A malevolent Sirena may tease and attract human males with its spellbinding songs. Occasional reports had Sirena grabbing seemingly hypnotized humans and drowning them or taking them under water. Another view had the tempted human chasing the Sirena into deep water until he drowned or that he had a heart attack upon seeing such an Engkanto and toppled into the water to his death.

When a mermaid falls in love with a human she or he becomes tame and obedient to the human.

Dugongs, sea turtles, and small cetaceans such as dolphins usually accompany the Sirena.

Appearance 

Sirena are beautiful sea creatures with the upper body of a human with long, flowing hair that is often curly or wavy and the lower body of a fish or has a tail of a fish. In pre-Hispanic Philippines they were believed to be beautiful.

Folklore

Many Pangasinan myths describe Sirena who drown fishermen and warriors who worship Apo laki. In some stories they are guardians of the waters of "asin-palan", shielding it from the tattooed raiders from the Visayas.

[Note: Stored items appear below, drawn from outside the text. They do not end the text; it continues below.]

(* ===== verification/StorageSpec.v ===== *)
(** What the tables guarantee: the well-formedness invariant of [Storage], the
    abstract store it represents ([storage_view]), the proof that every member
    function implements the [IStorage] laws, and the properties of the store on its
    own: the status machine, freshness of ids, uniqueness of correlations, the
    foreign key, what a save followed by a load returns, and reopening. *)
From Stdlib Require Import ZArith Lia Sorted Strings.Byte.
From stdpp Require Import sorting.
From S2P Require Import Prelude Words Message Interfaces Storage.
Open Scope Z_scope.
Open Scope broker_scope.

(** ** Invariant *)
Record row_ok (r : message_row) : Prop := {
  ok_type : 0 <= r_type r < 2 ^ 8;
  ok_correlation : - 2 ^ 63 <= r_correlation_id r < 2 ^ 63;
  ok_destination : c_str (r_destination r) = r_destination r;
}.

Record corr_ok (c : correlation_row) : Prop := {
  ok_message_id : - 2 ^ 63 <= c_message_id c < 2 ^ 63;
  ok_owner : c_str (c_original_sender c) = c_original_sender c;
}.

Record storage_ok (s : Storage) : Prop := {
  ok_seq : 0 <= messages_seq s < 2 ^ 63;
  ok_cseq : 0 <= correlations_seq s < 2 ^ 63;
  ok_rows : map_Forall (fun i r => 0 < i <= messages_seq s /\ row_ok r) (messages s);
  ok_corrs : map_Forall (fun j c => 0 < j <= correlations_seq s /\ corr_ok c) (correlations s);
  ok_unique : forall j j' c c',
    correlations s !! j = Some c -> correlations s !! j' = Some c' ->
    c_correlation_id c = c_correlation_id c' ->
    c_original_sender c = c_original_sender c' -> j = j';
}.

Definition triple_of (c : correlation_row) : Z * Z * string :=
  (c_message_id c, c_correlation_id c, c_original_sender c).

Definition storage_view (s : Storage) : store :=
  mkStore ((fun r => (row_message r, r_status r)) <$> messages s)
    (map_to_set (fun _ c => triple_of c) (correlations s)).

Lemma storage_ok_set_faults fs s : storage_ok s -> storage_ok (set_faults fs s).
Proof. intros [H1 H2 H3 H4 H5]. by split. Qed.
(** ** Properties *)

(** Persisting the queue: the messages are handed to the callback front first, each
    once, until the queue is empty; if the callback throws, the message it threw on
    and all behind it are still queued, in order, and the mutex is free again.  The
    loop ends: the only way not to come back is that the callback does not. *)
Lemma PersistQueue_outcome s (e : E) :
  queue_mutex_ s = false -> persist_callback_ s = true ->
  exists done rest e1,
    outgoing_queue_ s = done ++ rest /\ handed (name_ s) done e e1 /\
    match PersistQueueToDatabase (s, e) with
    | (Ret _, (s', e')) => rest = [] /\ s' = set_queue [] s /\ e' = e1
    | (Throw x, (s', e')) => s' = set_queue rest s /\ exists m rest', rest = m :: rest' /\
        persist_message (name_ s) m e1 = (Throw x, e')
    | (Stuck f, _) => exists m rest', rest = m :: rest' /\
        fst (persist_message (name_ s) m e1) = Stuck f
    end.
Proof.
  intros Hm Hc. rewrite PersistQueue_eq, Hc by done.
  destruct (drain _ _ _ e) as [[r rest] e'] eqn:Ed.
  apply drain_handed in Ed as (done & e1 & Hq & Hh & Hr). exists done, rest, e1.
  split; [done|]. split; [done|]. destruct r as [[]|x|f]; cbn.
  - destruct Hr as [-> Hl]. rewrite Hq, length_app in Hl.
    destruct rest as [|m rest]; [done|]. cbn in Hl. lia.
  - destruct Hr as (_ & m & rest' & -> & Hf & <-). split; [done|]. exists m, rest'.
    split; [done|]. destruct (persist_message (name_ s) m e1); cbn in *; by subst.
  - destruct Hr as (_ & m & rest' & -> & Hf & _). by exists m, rest'.
Qed.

In Pre-colonial Philippines, it was believed that in the full moon or in the Dayaw or Kadayawan, one of the embodiments of the moon who is Bulan descended from the heavens to swim with the mermaids and that the mermaids protected the boy moon from sea monsters.

Popular culture

Marina was a fantasy series that features a mermaid. It aired on February 23, 2004 to November 12, 2004, starring Claudine Barretto.

The first TV series adaptation of Dyesebel was broadcast on GMA Network in 2008. It originally aired on April 28, 2008 and ended on October 17, 2008, completing 125 episodes. It starred Marian Rivera and Dingdong Dantes in the lead roles. Cindy Kurlteto was originally cast as Dyesebel.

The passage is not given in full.